Homosexual Marriage?
by Donald Devine
Issue 175 – March 9, 2011

In an op-ed in the Los Angeles Times, David Boaz, the executive vice president of the prestigious Cato Institute, asks why social conservatives focus so strongly on “keeping gays unmarried and preventing them from adopting orphans.” He is a good and decent man and deserves a response, although he may prefer a more authoritative voice since in a decade this editor has hardly dealt with the subject except incidentally.

As a libertarian theorist Mr. Boaz should understand. It is not about homosexuality. It is about overriding property rights and about individuals being forced by the state to accept norms they disagree with. In other words, the issue of homosexual rights is about how those rights might infringe on non-homosexual citizen rights. This is libertarianism 101. It is about the state forcing its citizens to act against their better judgment.

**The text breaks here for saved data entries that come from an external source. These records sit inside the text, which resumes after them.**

Inductive spec_replay (a : spec_st) : list (list Z) -> bool -> spec_st -> Prop :=
  | sr_nil : spec_replay a [] true a
  | sr_keep e todo s res x b a' :
      event (sp_state a) (sp_cur a) e false = (s, res, x) -> fr_action res = XTC_FSM_KEEP ->
      spec_replay (mk_sp s (sp_cur a) (sp_waiting a) (armed (fr_timeout_ns res)) (sp_mem a)) todo b a' ->
      spec_replay a (e :: todo) b a'
  | sr_postpone e todo s res x b a' :
      event (sp_state a) (sp_cur a) e false = (s, res, x) -> fr_action res = XTC_FSM_POSTPONE ->
      spec_replay (mk_sp s (sp_cur a) (if hd true (sp_mem a) then sp_waiting a ++ [e] else sp_waiting a) (-1) (tail (sp_mem a)))
        todo b a' ->
      spec_replay a (e :: todo) b a'
  | sr_stop e todo s res x :
      event (sp_state a) (sp_cur a) e false = (s, res, x) -> fr_action res = XTC_FSM_STOP ->
      spec_replay a (e :: todo) false (mk_sp s (sp_cur a) (sp_waiting a) (sp_timeout a) (sp_mem a))
  | sr_refused e todo s res x s' c :
      event (sp_state a) (sp_cur a) e false = (s, res, x) -> fr_action res = XTC_FSM_NEXT ->
      entering s (sp_cur a) (fr_next_state res) = (s', c) -> c <> XTC_OK ->
      spec_replay a (e :: todo) false (mk_sp s' (fr_next_state res) (sp_waiting a) (sp_timeout a) (sp_mem a))
  | sr_next e todo s res x s' b a' :
      event (sp_state a) (sp_cur a) e false = (s, res, x) -> fr_action res = XTC_FSM_NEXT ->
      entering s (sp_cur a) (fr_next_state res) = (s', XTC_OK) ->
      spec_replay (mk_sp s' (fr_next_state res) [] (armed (fr_timeout_ns res)) (sp_mem a)) (sp_waiting a ++ todo) b a' ->
      spec_replay a (e :: todo) b a'.

(** What no event that is not a call touches, and the count of events. *)
Record framed (k : Z) (r r' : fsm_run) : Prop := mk_framed {
  fm_out : fu_out r' = fu_out r;
  fm_snd : fu_snd r' = fu_snd r;
  fm_live : fu_live r' - Z.of_nat (length (fu_pq r')) = fu_live r - Z.of_nat (length (fu_pq r)) - k;
  fm_mem : fu_mem r = [] -> fu_mem r' = [];
}.

(** [r'] is where the machine is after the events [l] of a replay, of which
    there are more to come if [b]. *)
Record did (r : fsm_run) (l : list (list Z)) (b : bool) (r' : fsm_run) : Prop := mk_did {
  dd_more : b = true -> forall todo b' a', spec_replay (view r') todo b' a' -> spec_replay (view r) (l ++ todo) b' a';
  dd_stop : b = false -> forall todo, spec_replay (view r) (l ++ todo) false (view r');
  dd_wait : (length (fu_pq r') <= length (fu_pq r) + length l)%nat;
}.

Lemma framed_trans j k r1 r2 r3 : framed j r1 r2 -> framed k r2 r3 -> framed (j + k) r1 r3.
Proof. intros [] []. split; [congruence|congruence|lia|auto]. Qed.

Lemma framed_free n r : framed (Z.of_nat n) r (free_events n r).
Proof. split; simpl; [done|done|lia|done]. Qed.

Lemma loop_did fuel :
  (forall r e, (length (fu_pq r) < fuel)%nat -> exists b r', fsm_dispatch fuel r e = Some (b, r') /\ did r [e] b r' /\ framed 0 r r') ->
  forall l r, (length (fu_pq r) + length l <= fuel)%nat ->
  exists b r', fsm_replay (fsm_dispatch fuel) l r = Some (b, r') /\ did r l b r' /\ framed (Z.of_nat (length l)) r r'.
Proof.
  intros Hd l. induction l as [|e l IH]; intros r Hl; simpl in Hl.
  { exists true, r. split; [done|]. split; [split; simpl; [done|done|lia]|split; simpl; [done|done|lia|done]]. }
  destruct (Hd r e) as (b & r1 & E & D & F); [lia|]. cbn [fsm_replay]. rewrite E.
  pose proof (framed_trans _ _ _ _ _ F (framed_free 1 r1)) as F1. destruct b.
  - pose proof (dd_wait _ _ _ _ D) as Hw. simpl in Hw.
    destruct (IH (free_events 1 r1)) as (b & r2 & E2 & D2 & F2); [simpl; lia|]. exists b, r2. split; [done|]. split.
    + split.
      * intros -> todo b' a' H. apply (dd_more _ _ _ _ D eq_refl), (dd_more _ _ _ _ D2 eq_refl), H.
      * intros -> todo. apply (dd_more _ _ _ _ D eq_refl), (dd_stop _ _ _ _ D2 eq_refl).
      * pose proof (dd_wait _ _ _ _ D2). simpl in *. lia.
    + pose proof (framed_trans _ _ _ _ _ F1 F2) as []. split; [done|done| |done]. rewrite length_cons. lia.
  - exists false, (free_events (length l) (free_events 1 r1)). split; [done|]. split.
    + split; [done| |pose proof (dd_wait _ _ _ _ D); simpl in *; lia].
      intros _ todo. apply (dd_stop _ _ _ _ D eq_refl (l ++ todo)).
    + pose proof (framed_trans _ _ _ _ _ F1 (framed_free (length l) (free_events 1 r1))) as []. split; [done|done| |done]. rewrite length_cons. lia.
Qed.

Lemma apply_next fuel r e s res x :
  event (fu_state r) (fu_cur r) e false = (s, res, x) -> fr_action res = XTC_FSM_NEXT -> (length (fu_pq r) <= fuel)%nat ->
  (forall r e, (length (fu_pq r) < fuel)%nat -> exists b r', fsm_dispatch fuel r e = Some (b, r') /\ did r [e] b r' /\ framed 0 r r') ->
  exists b r', fsm_apply (fsm_dispatch fuel) (with_state r s (fu_cur r)) res = Some (b, r') /\ did r [e] b r' /\ framed 0 r r'.
Proof.
  intros E Ha Hl IH. unfold fsm_apply. rewrite Ha. fold (entering s (fu_cur r) (fr_next_state res)). simpl.
  destruct (entering s (fu_cur r) (fr_next_state res)) as [s' c] eqn:Een. unfold entering in Een. simpl in Een. rewrite Een.
  destruct (decide (c <> XTC_OK)) as [Hc|Hc].
  { do 2 eexists. split; [done|]. split; [|split; simpl; [done|done|lia|done]].
    split; [done| |simpl; lia]. intros _ todo. by eapply sr_refused. }
  assert (c = XTC_OK) as -> by (by destruct (decide (c = XTC_OK))). 
  edestruct (loop_did fuel IH (fu_pq r) (mk_run s' (fr_next_state res) [] (armed (fr_timeout_ns res)) (fu_mem r) (fu_snd r) (fu_live r) (fu_out r)))
    as (b & r' & E' & D & F); [simpl; lia|]. exists b, r'. split; [exact E'|]. split.
  - split.
    + intros -> todo b' a' H. eapply sr_next; [done..|]. apply (dd_more _ _ _ _ D eq_refl), H.
    + intros -> todo. eapply sr_next; [done..|]. apply (dd_stop _ _ _ _ D eq_refl).
    + pose proof (dd_wait _ _ _ _ D) as H. simpl in *. lia.
  - destruct F as [F1 F2 F3 F4]. simpl in *. split; [done|done|lia|done].
Qed.

Lemma dispatch_did fuel r e :
  (length (fu_pq r) < fuel)%nat -> exists b r', fsm_dispatch fuel r e = Some (b, r') /\ did r [e] b r' /\ framed 0 r r'.
Proof.
  revert r e. induction fuel as [|fuel IH]; intros r e Hl; [lia|]. simpl.
  destruct (event (fu_state r) (fu_cur r) e false) as [[s res] x] eqn:E. destruct (fr_action res) eqn:Ha.
  - unfold fsm_apply. rewrite Ha. do 2 eexists. split; [done|]. split; [|split; simpl; [done|done|lia|done]].
    split; [|done|simpl; lia]. intros _ todo b' a' H. by eapply sr_keep.
  - eapply apply_next; [done|done|lia|done].
  - do 2 eexists. split; [done|]. unfold fsm_postpone, malloc. simpl. destruct (hd true (fu_mem r)) eqn:Hm.
    + split; [|split; simpl; [done|done|rewrite length_app; simpl; lia|by intros ->]].
      split; [|done|simpl; rewrite length_app; simpl; lia]. intros _ todo b' a' H. eapply sr_postpone; [done..|]. simpl. by rewrite Hm.
    + split; [|split; simpl; [done|done|lia|by intros ->]].
      split; [|done|simpl; lia]. intros _ todo b' a' H. eapply sr_postpone; [done..|]. simpl. by rewrite Hm.
  - unfold fsm_apply. rewrite Ha. do 2 eexists. split; [done|]. split; [|split; simpl; [done|done|lia|done]].
    split; [done| |simpl; lia]. intros _ todo. by eapply sr_stop.
Qed.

Mr. Boaz would reply that he does not wish to force anyone, and he undoubtedly does not. He only wants equality. Unfortunately, as a practical matter today, “equality” means preferential treatments as he would recognize immediately from the reverse discrimination resulting from racial preferences in college admission or employment. African-Americans have some claim to this status as a result of being forced into the extremity of slavery but as even the Supreme Court has recognized there is some limit even for that.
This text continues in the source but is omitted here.